WORK REQUEST: Where a line of the data below has the string "handleHowItWorks", copy that line.

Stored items
Definition handleShareLink (pathname : string) (request : Request)
    (config : Config) (env : Env W) : M W Response :=
  let pathAfterS := substring_from 3 pathname in
  match decode_block pathAfterS with
  | DecodeThrew => ret (error_response "Invalid share link format." 400)
  | Unsupported _ => ret (error_response "Unsupported music platform." 400)
  | MusicUrl None => ret (error_response "Invalid share link." 400)
  | MusicUrl (Some musicUrl) =>
    let! metadata := fetchAndCacheMetadata P musicUrl pathAfterS config env in
    if negb (truthy_json metadata)
    then ret (error_response "Song not found. Please try again." 404)
    else
      let userAgent := from_option id "" (headers_get request "User-Agent") in
      let isBot := isSocialMediaBot (Some userAgent) in
      if isBot then ret (getServerSideRenderedPage musicUrl metadata config)
      else ret (getClientSideLoadingPage musicUrl metadata config)
  end.

End Handler.

(** The decoder of the share-link segment, as the rest of the worker sees it:
    the music URL, or nothing. *)
Definition decode (segment : string) : option JsVal :=
  match decode_block segment with
  | MusicUrl u => u
  | _ => None
  end.

End ShareLinkHandler.

(** ** security/html_escaper.js *)

Module HtmlEscaper.

(** The replacement of one character: [map[char]] for the five characters
    the pattern matches, the character itself otherwise. *)
Definition escape_char (c : ascii) : string :=
  if Ascii.eqb c "<" then "&lt;"
  else if Ascii.eqb c ">" then "&gt;"
  else if Ascii.eqb c "&" then "&amp;"
  else if Ascii.eqb c "034" then "&quot;"
  else if Ascii.eqb c "'" then "&#x27;"
  else String c EmptyString.

(** [str.replace(pattern, (char) => map[char])], the pattern matching each
    of the five characters of [map]: the angle brackets, the ampersand, the
    double quote (character 34) and the apostrophe. *)
Fixpoint replace_special (str : string) : string :=
  match str with
  | EmptyString => EmptyString
  | String c r => escape_char c +:+ replace_special r
  end.

(** [text] is [None] for [null] and [undefined]; other non-strings, which
    the function first converts with [String(text)], are not modelled. *)
Definition escapeHtml (text : option string) : string :=
  match text with
  | None => ""
  | Some str => replace_special str
  end.

End HtmlEscaper.

(** ** constants/services.js and the thumbnail check of utils/url_validator.js *)

Module Thumbnails.

Definition TRUSTED_THUMBNAIL_DOMAINS : list string :=
  [ "i.scdn.co";
    "is1-ssl.mzstatic.com";
    "is2-ssl.mzstatic.com";
    "is3-ssl.mzstatic.com";
    "is4-ssl.mzstatic.com";
    "is5-ssl.mzstatic.com";
    "resources.tidal.com";
    "i.ytimg.com";
    "lh3.googleusercontent.com";
    "e-cdns-images.dzcdn.net";
    "m.media-amazon.com";
    "images-na.ssl-images-amazon.com" ].

(** What the code reads of a parsed URL. *)
Record ParsedUrl : Type := mkUrl {
  protocol : string;
  hostname : string
}.

(** [s.endsWith(suffix)] *)
Fixpoint endsWith (s suffix : string) : bool :=
  String.eqb s suffix ||
  match s with
  | EmptyString => false
  | String _ r => endsWith r suffix
  end.

Section IsValidThumbnailUrl.
(** [new URL(url)], the platform's URL parser: it answers the parsed URL or
    throws. *)
Context (URL_parse : string -> Result ParsedUrl).

(** [url] is [None] for [null] and [undefined]; values of other types, which
    the function refuses, are not modelled. *)
Definition isValidThumbnailUrl (url : option string) : bool :=
  match url with
  | None => false
  | Some u =>
    if negb (truthy_string u) then false
    else
      match URL_parse u with
      | Throw => false
      | Ok parsedUrl =>
        if negb (String.eqb (protocol parsedUrl) "https:") then false
        else
          let hostname := toLowerCase (hostname parsedUrl) in
          existsb (fun domain =>
                     String.eqb hostname domain || endsWith hostname ("." +:+ domain))
                  TRUSTED_THUMBNAIL_DOMAINS
      end
  end.

End IsValidThumbnailUrl.

End Thumbnails.

(** ** worker.js *)

Module Worker.
Import RateLimiter ShareLinkHandler.

(** What the worker reads of the incoming request: the request, its method,
    and the path of [new URL(request.url)]. *)
Record Incoming : Type := mkIncoming {
  in_request : Request;
  in_method : string;
  in_pathname : string
}.

(** The handlers the worker imports and this development does not look into.
    The [async] ones are computations; [handleVersion] is a plain function
    that reads the method and throws nothing.  [handleApiProxy] is given the
    incoming request for the URL it reads its query from. *)
Record Handlers (W : Type) : Type := mkHandlers {
  handleHealth : M W Response;
  handlePrivacy : Request -> M W Response;
  handleAppPrivacy : Request -> M W Response;
  handleAdsTxt : Request -> Config -> M W Response;
  handleAppAdsTxt : Request -> Config -> M W Response;
  handleAssetLinks : Request -> M W Response;
  handleAppleAppSiteAssociation : Request -> M W Response;
  handleAbout : Request -> Config -> M W Response;
  handleContact : Request -> Config -> M W Response;
  handleFaq : Request -> Config -> M W Response;
  handleHowItWorks : Request -> Config -> M W Response;
  handleFeatures : Request -> Config -> M W Response;
  handleApiProxy : Incoming -> Config -> M W Response;
  handleDonationsAPI : Config -> Env W -> M W Response;
  handleKofiWebhook : Request -> Config -> Env W -> M W Response;
  handleVersion : Incoming -> Response;
  handleOptionsRequest : M W Response;
  handlePlaylistLink : string -> Request -> Config -> Env W -> M W Response;
  handleHomepage : Request -> Config -> M W Response
}.
Arguments handleHealth {W} _.
Arguments handlePrivacy {W} _ _.
Arguments handleAppPrivacy {W} _ _.
Arguments handleAdsTxt {W} _ _ _.
Arguments handleAppAdsTxt {W} _ _ _.
Arguments handleAssetLinks {W} _ _.
Arguments handleAppleAppSiteAssociation {W} _ _.
Arguments handleAbout {W} _ _ _.
Arguments handleContact {W} _ _ _.
Arguments handleFaq {W} _ _ _.
Arguments handleHowItWorks {W} _ _ _.
Arguments handleFeatures {W} _ _ _.
Arguments handleApiProxy {W} _ _ _.
Arguments handleDonationsAPI {W} _ _ _.
Arguments handleKofiWebhook {W} _ _ _ _.
Arguments handleVersion {W} _ _.
Arguments handleOptionsRequest {W} _.
Arguments handlePlaylistLink {W} _ _ _ _ _.
Arguments handleHomepage {W} _ _ _.

(** What a pass through the [try] block of [fetch] ends with: a response made
    on the spot, or the promise of a handler, which is returned without being
    awaited. *)
Inductive Routed (W : Type) : Type :=
| Answer (response : Response)
| Promise (handler : M W Response).
Arguments Answer {W} _.
Arguments Promise {W} _.

Section Fetch.
Context {W : Type} (P : Platform W).
Context (getConfig : Env W -> Config).
Context (getErrorPage : string -> string).
Context (rateLimitPage : Z -> string).
Context (getServerSideRenderedPage getClientSideLoadingPage :
           JsVal -> Json -> Config -> Response).
Context (H : Handlers W).

(** [createRateLimitResponse(retryAfter)]: status 429 and a page that shows
    the delay; the headers are not modelled. *)
Definition createRateLimitResponse (retryAfter : Z) : Response :=
  mkHttp 429 (rateLimitPage retryAfter).

(** [rateLimitResult.retryAfter || 60] *)
Definition retryAfter_or_60 (r : LimitResult) : Z :=
  match retryAfter r with
  | Some n => if n =? 0 then 60 else n
  | None => 60
  end.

TASK RESPONSE:
  handleHowItWorks : Request -> Config -> M W Response;
Arguments handleHowItWorks {W} _ _ _.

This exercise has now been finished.